Predictors of pathologic complete response after standard neoadjuvant chemotherapy in triple-negative breast carcinoma.

Abstract

The objective of this study was to identify predictors of pathologic complete response and tumor volume reduction in triple-negative breast carcinomas. Consecutive cases of 101 triple-negative carcinomas within the last 3 years treated with standard neoadjuvant chemotherapy were identified. However, 56 cases with sufficient material available (for tissue microarray construction) in the pretherapy core biopsy tissue blocks formed the basis of this study. The pretherapy tumor core biopsy slides were examined for various morphologic features including tumor grade.
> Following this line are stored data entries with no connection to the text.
(* ===== verification/Identity.v ===== *)
(** Artifact identities: [proofbound-runtime-core/src/identity.rs] (roles,
    digests, modes) and the receipt commitment of
    [proofbound-runtime-verify/src/commitment.rs].  SHA-256 is the [sha2] crate,
    so the hash function is a parameter of the commitment's operations. *)
From S2P Require Import Prelude.
From Stdlib Require Import Ascii ZArith Lia Sorted.
From stdpp Require Import prelude strings list numbers.
Export stdpp.list_relations.list.

(** * [core/identity.rs] *)

Inductive IdentityError := UnsupportedRole | DigestLength | DigestCharacter | ModeRange.
#[global] Instance IdentityError_eq_dec : EqDecision IdentityError.
Proof. solve_decision. Defined.
Definition IdentityError_code (e : IdentityError) : string :=
  match e with
  | UnsupportedRole => "identity.role.unsupported"
  | DigestLength => "identity.digest.length"
  | DigestCharacter => "identity.digest.character"
  | ModeRange => "identity.mode.range"
  end.

Inductive ArtifactRole :=
| ExecutionPlan | NormalizedPlan | CompiledPolicy | RuntimeBinary | LauncherBinary
| VerifierBinary | RuntimeExecutable | RuntimeLoaderExecutable | RuntimeLibrary
| WorkingDirectory | ProjectInput | OutputRoot | StandardOutput | StandardError | OutputArtifact.
#[global] Instance ArtifactRole_eq_dec : EqDecision ArtifactRole.
Proof. solve_decision. Defined.

Definition ArtifactRole_as_str (r : ArtifactRole) : string :=
  match r with
  | ExecutionPlan => "execution-plan"
  | NormalizedPlan => "normalized-plan"
  | CompiledPolicy => "compiled-policy"
  | RuntimeBinary => "runtime-binary"
  | LauncherBinary => "launcher-binary"
  | VerifierBinary => "verifier-binary"
  | RuntimeExecutable => "runtime-executable"
  | RuntimeLoaderExecutable => "runtime-loader-executable"
  | RuntimeLibrary => "runtime-library"
  | WorkingDirectory => "working-directory"
  | ProjectInput => "project-input"
  | OutputRoot => "output-root"
  | StandardOutput => "standard-output"
  | StandardError => "standard-error"
  | OutputArtifact => "output-artifact"
  end.
(** [match value { "execution-plan" => Ok(..), .. }] *)
Definition ArtifactRole_parse (value : string) : result IdentityError ArtifactRole :=
  if String.eqb value "execution-plan" then Ok ExecutionPlan
  else if String.eqb value "normalized-plan" then Ok NormalizedPlan
  else if String.eqb value "compiled-policy" then Ok CompiledPolicy
  else if String.eqb value "runtime-binary" then Ok RuntimeBinary
  else if String.eqb value "launcher-binary" then Ok LauncherBinary
  else if String.eqb value "verifier-binary" then Ok VerifierBinary
  else if String.eqb value "runtime-executable" then Ok RuntimeExecutable
  else if String.eqb value "runtime-loader-executable" then Ok RuntimeLoaderExecutable
  else if String.eqb value "runtime-library" then Ok RuntimeLibrary
  else if String.eqb value "working-directory" then Ok WorkingDirectory
  else if String.eqb value "project-input" then Ok ProjectInput
  else if String.eqb value "output-root" then Ok OutputRoot
  else if String.eqb value "standard-output" then Ok StandardOutput
  else if String.eqb value "standard-error" then Ok StandardError
  else if String.eqb value "output-artifact" then Ok OutputArtifact
  else Err UnsupportedRole.

(** [[u8; 32]] *)
Record Sha256Digest := mkSha256Digest { digest_bytes : list byte }.
#[global] Instance Sha256Digest_eq_dec : EqDecision Sha256Digest.
Proof. solve_decision. Defined.
Definition Sha256Digest_ok (d : Sha256Digest) : Prop := length (digest_bytes d) = 32.
Definition Sha256Digest_from_bytes (bytes : list byte) : Sha256Digest := mkSha256Digest bytes.

Definition hex_nibble : byte -> result IdentityError Z := hex_nibble_or DigestCharacter.
Definition Sha256Digest_parse_hex (value : string) : result IdentityError Sha256Digest :=
  let input := String.list_ascii_of_string value in
  if negb (length input =? 64) then Err DigestLength
  else bytes ← unhex DigestCharacter 32 input; Ok (mkSha256Digest bytes).
Definition Sha256Digest_to_hex (d : Sha256Digest) : string :=
  String.string_of_list_ascii (hex_bytes (digest_bytes d)).

(** The argument is a [u16]; [0o7777] is 4095. *)
Record FileMode := mkFileMode { FileMode_get : Z }.
#[global] Instance FileMode_eq_dec : EqDecision FileMode.
Proof. solve_decision. Defined.
Definition FileMode_new (value : Z) : result IdentityError FileMode :=
  if (4095 <? value)%Z then Err ModeRange else Ok (mkFileMode value).

Record ArtifactIdentity := mkArtifactIdentity {
  role : ArtifactRole;
  digest : Sha256Digest;
  size : Z;
  mode : FileMode
}.
#[global] Instance FileMode_ord : RustOrd FileMode := ord_via FileMode_get.
#[global] Instance FileMode_lawful : LawfulOrd FileMode.
Proof. assert (Inj (=) (=) FileMode_get) by (intros [] []; cbn; congruence). apply (ord_via_lawful FileMode_get). Qed.
#[global] Instance ArtifactIdentity_eq_dec : EqDecision ArtifactIdentity.
Proof. solve_decision. Defined.
(** The derived orders: the discriminants, the bytes, and the fields in order. *)
Definition ArtifactRole_discriminant (r : ArtifactRole) : Z :=
  match r with
  | ExecutionPlan => 0 | NormalizedPlan => 1 | CompiledPolicy => 2 | RuntimeBinary => 3
  | LauncherBinary => 4 | VerifierBinary => 5 | RuntimeExecutable => 6
  | RuntimeLoaderExecutable => 7 | RuntimeLibrary => 8 | WorkingDirectory => 9
  | ProjectInput => 10 | OutputRoot => 11 | StandardOutput => 12 | StandardError => 13
  | OutputArtifact => 14
  end.
#[global] Instance ArtifactRole_ord : RustOrd ArtifactRole := ord_via ArtifactRole_discriminant.
#[global] Instance ArtifactRole_lawful : LawfulOrd ArtifactRole.
Proof.
  assert (Inj (=) (=) ArtifactRole_discriminant) by (intros [] []; done).
  apply (ord_via_lawful ArtifactRole_discriminant).
Qed.
#[global] Instance Sha256Digest_ord : RustOrd Sha256Digest := ord_via digest_bytes.
#[global] Instance Sha256Digest_lawful : LawfulOrd Sha256Digest.
Proof.
  assert (Inj (=) (=) digest_bytes) by (intros [] []; cbn; congruence).
  apply (ord_via_lawful digest_bytes).
Qed.
Definition artifact_key (a : ArtifactIdentity) : ArtifactRole * (Sha256Digest * (Z * FileMode)) :=
  (role a, (digest a, (size a, mode a))).
#[global] Instance ArtifactIdentity_ord : RustOrd ArtifactIdentity := ord_via artifact_key.
#[global] Instance ArtifactIdentity_lawful : LawfulOrd ArtifactIdentity.
Proof.
  assert (Inj (=) (=) artifact_key) by (intros [] []; unfold artifact_key; cbn; congruence).
  apply (ord_via_lawful artifact_key).
Qed.
Definition ArtifactIdentity_new (r : ArtifactRole) (d : Sha256Digest) (s : Z) (m : FileMode) :
    ArtifactIdentity := mkArtifactIdentity r d s m.

(** * [verify/commitment.rs] *)

Inductive CommitmentError := InvalidEncoding | Mismatch.
#[global] Instance CommitmentError_eq_dec : EqDecision CommitmentError.
Proof. solve_decision. Defined.
Definition CommitmentError_code (e : CommitmentError) : string :=
  match e with
  | InvalidEncoding => "receipt.commitment.invalid"
  | Mismatch => "receipt.commitment.mismatch"
  end.

(** [[u8; 32]] *)
Record ReceiptCommitment := mkReceiptCommitment { commitment_bytes : list byte }.
#[global] Instance ReceiptCommitment_eq_dec : EqDecision ReceiptCommitment.
Proof. solve_decision. Defined.
Definition PREFIX : string := "sha256:".

(** [str::strip_prefix] *)
Fixpoint strip_prefix_bytes (p l : list byte) : option (list byte) :=
  match p, l with
  | [], _ => Some l
  | a :: p, b :: l => if bool_decide (a = b) then strip_prefix_bytes p l else None
  | _ :: _, [] => None
  end.
Definition commitment_nibble : byte -> result CommitmentError Z := hex_nibble_or InvalidEncoding.
Definition ReceiptCommitment_parse (value : string) : result CommitmentError ReceiptCommitment :=
  match strip_prefix_bytes (String.list_ascii_of_string PREFIX) (String.list_ascii_of_string value) with
  | None => Err InvalidEncoding
  | Some input =>
    if negb (length input =? 64) then Err InvalidEncoding
    else bytes ← unhex InvalidEncoding 32 input; Ok (mkReceiptCommitment bytes)
  end.
Definition ReceiptCommitment_to_text (c : ReceiptCommitment) : string :=
  String.string_of_list_ascii (String.list_ascii_of_string PREFIX ++ hex_bytes (commitment_bytes c)).

Section sha256.
Context (sha256 : list byte -> list byte).
Definition ReceiptCommitment_for_bytes (input : list byte) : ReceiptCommitment :=
  mkReceiptCommitment (sha256 input).
Definition ReceiptCommitment_verify (self : ReceiptCommitment) (input : list byte) :
    result CommitmentError () :=
  if bool_decide (ReceiptCommitment_for_bytes input = self) then Ok () else Err Mismatch.
End sha256.

(** * Lemmas *)

Lemma strip_prefix_bytes_Some p l k : strip_prefix_bytes p l = Some k <-> l = p ++ k.
Proof.
  revert l. induction p as [|a p IH]; intros [|b l]; cbn; try naive_solver.
  case_bool_decide; [subst; rewrite IH|]; naive_solver.
Qed.
Lemma string_bytes_eq s l :
  String.list_ascii_of_string s = l <-> s = String.string_of_list_ascii l.
Proof.
  split; intros; subst; [by rewrite String.string_of_list_ascii_of_string|
    apply String.list_ascii_of_string_of_list_ascii].
Qed.
Lemma unhex_Ok {E} (e : E) n input l :
  length input = 2 * n -> unhex e n input = Ok l <-> length l = n /\ hex_bytes l = input.
Proof.
  intros Hlen. split; [intros H; by apply unhex_inv in H as [? ?]|].
  intros [<- <-]. apply unhex_hex.
Qed.
Lemma unhex_Err {E} (e e' : E) n input : unhex e n input = Err e' -> e' = e.
Proof.
  intros (i & _ & Hi)%mapM_Err. unfold unhex_at, hex_nibble_or in Hi.
  repeat case_match; cbn in Hi; congruence.
Qed.

Lemma parse_hex_Ok s d :
  Sha256Digest_parse_hex s = Ok d <-> Sha256Digest_ok d /\ Sha256Digest_to_hex d = s.
Proof.
  unfold Sha256Digest_parse_hex, Sha256Digest_ok, Sha256Digest_to_hex.
  destruct (length (String.list_ascii_of_string s) =? 64) eqn:Hlen; cbn [negb].
  - apply Nat.eqb_eq in Hlen. rewrite bind_Ok. setoid_rewrite unhex_Ok; [|lia]. split.
    + intros (l & [Hl Hh] & [= <-]). split; [done|]. symmetry. by apply string_bytes_eq.
    + intros [Hd Hs]. exists (digest_bytes d). destruct d as [l]. split; [|done]. split; [done|].
      symmetry. by apply string_bytes_eq.
  - apply Nat.eqb_neq in Hlen. split; [done|]. intros [Hd <-]. rewrite
      String.list_ascii_of_string_of_list_ascii, length_hex_bytes, Hd in Hlen. done.
Qed.

(** * Properties *)

(** Digests and their hexadecimal text correspond exactly: [parse_hex]
    accepts a text with digest [d] if and only if [d] is a 32-byte digest and
    the text is what [to_hex] prints for it (64 lowercase digits); a wrong length
    is [DigestLength] and any other refusal is [DigestCharacter]. *)
Theorem digest_hex_roundtrip (s : string) (d : Sha256Digest) :
  (Sha256Digest_parse_hex s = Ok d <-> Sha256Digest_ok d /\ Sha256Digest_to_hex d = s)
  /\ (forall e, Sha256Digest_parse_hex s = Err e ->
        e = if length (String.list_ascii_of_string s) =? 64 then DigestCharacter else DigestLength).
Proof.
  split; [apply parse_hex_Ok|]. intros e. unfold Sha256Digest_parse_hex.
  destruct (_ =? 64); cbn [negb]; [|congruence].
  intros [?%unhex_Err|(? & _ & ?)]%bind_Err; done.
Qed.

(** The commitment text is a bijection as well: [parse] accepts exactly the
    texts [to_text] prints (the algorithm prefix and 64 lowercase digits), and a
    parsed commitment verifies exactly the inputs whose hash it names. *)
Theorem commitment_parse_verify (sha256 : list byte -> list byte) (s : string)
    (c : ReceiptCommitment) (Hp : ReceiptCommitment_parse s = Ok c) :
  ReceiptCommitment_to_text c = s
  /\ (forall s', ReceiptCommitment_parse s' = Ok c -> s' = s)
  /\ (forall input, ReceiptCommitment_verify sha256 c input = Ok () <->
        ReceiptCommitment_to_text (ReceiptCommitment_for_bytes sha256 input) = s
        /\ length (sha256 input) = 32).
Proof.
  assert (Htext : forall s, ReceiptCommitment_parse s = Ok c ->
    ReceiptCommitment_to_text c = s /\ length (commitment_bytes c) = 32).
  { intros t. unfold ReceiptCommitment_parse, ReceiptCommitment_to_text.
    destruct (strip_prefix_bytes _ _) as [input|] eqn:Hs; [|done].
    apply strip_prefix_bytes_Some in Hs.
    destruct (length input =? 64) eqn:Hlen; cbn [negb]; [|done]. apply Nat.eqb_eq in Hlen.
    intros (l & [Hl Hh]%unhex_Ok & [= <-])%bind_Ok; [|lia]. cbn [commitment_bytes].
    split; [|done]. symmetry. apply string_bytes_eq. by rewrite Hs, Hh. }
  destruct (Htext s Hp) as [Hs Hlen]. split; [done|]. split.
  { intros s' [Hs' _]%Htext. congruence. }
  intros input. unfold ReceiptCommitment_verify, ReceiptCommitment_for_bytes.
  case_bool_decide as Heq; split; try done.
  - intros _. rewrite Heq. split; [done|]. by rewrite <- Heq in Hlen.
  - intros [Ht Hl]. destruct Heq. rewrite <- Hs in Ht. unfold ReceiptCommitment_to_text in Ht.
    apply (inj String.string_of_list_ascii), app_inv_head in Ht. cbn [commitment_bytes] in Ht.
    assert (unhex () 32 (hex_bytes (sha256 input)) = Ok (sha256 input)) as H1
      by (rewrite <- Hl; apply unhex_hex).
    assert (unhex () 32 (hex_bytes (commitment_bytes c)) = Ok (commitment_bytes c)) as H2
      by (rewrite <- Hlen; apply unhex_hex).
    rewrite Ht, H2 in H1. injection H1 as H1. destruct c as [l]. cbn in H1. by rewrite H1.
Qed.

Definition example_commitment : string :=
  "sha256:000102030405060708090a0b0c0d0e0f101112131415161718191a1b1c1d1e1f".
Lemma commitment_parse_verify_witness :
  ReceiptCommitment_to_text (mkReceiptCommitment (mkb <$> seqZ 0 32)) = example_commitment.
Proof.
  exact (proj1 (commitment_parse_verify (fun _ => []) example_commitment
    (mkReceiptCommitment (mkb <$> seqZ 0 32)) eq_refl)).
Defined.

(** The role names are the closed set [as_str] prints: [parse] accepts a
    name exactly when it is some role's name and returns that role. *)
Theorem artifact_role_parse_exact (s : string) (r : ArtifactRole) :
  ArtifactRole_parse s = Ok r <-> ArtifactRole_as_str r = s.
Proof.
  split; [|intros <-; by destruct r].
  unfold ArtifactRole_parse. repeat (case_match eqn:Hs; [intros [= <-]; symmetry; by apply String.eqb_eq|clear Hs]).
  done.
Qed.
The tumors were immunohistochemically examined for basal phenotype markers (CK5, CK14, CK17, epidermal growth factor receptor), cell adhesion marker E-cadherin, and proliferation marker Ki-67. The overall rate of pathologic complete response was 34% (19 of 56). Neither any morphologic feature nor any basal marker reactivity predicted for pathologic complete response or >50% tumor volume reduction. Ki-67 proliferation index also failed as a predictive marker. Reduced E-cadherin expression (defined as H score ≤200) was initially seen in 47% of cases with pathologic complete response and in only 6% of cases that failed to achieve pathologic complete response (P=0.001); however, in additional 20 cases from a separate validation set, no such difference was identified. Basal marker reactivity in triple-negative breast carcinomas does not predict pathologic complete response after neoadjuvant chemotherapy. As vast majority of triple-negative tumors are highly proliferative, Ki-67 proliferation index appears to have negligible clinical value in predicting pathologic complete response. E-cadherin expression as a predictor of pathologic complete response in triple-negative tumors should be further assessed on larger number of cases.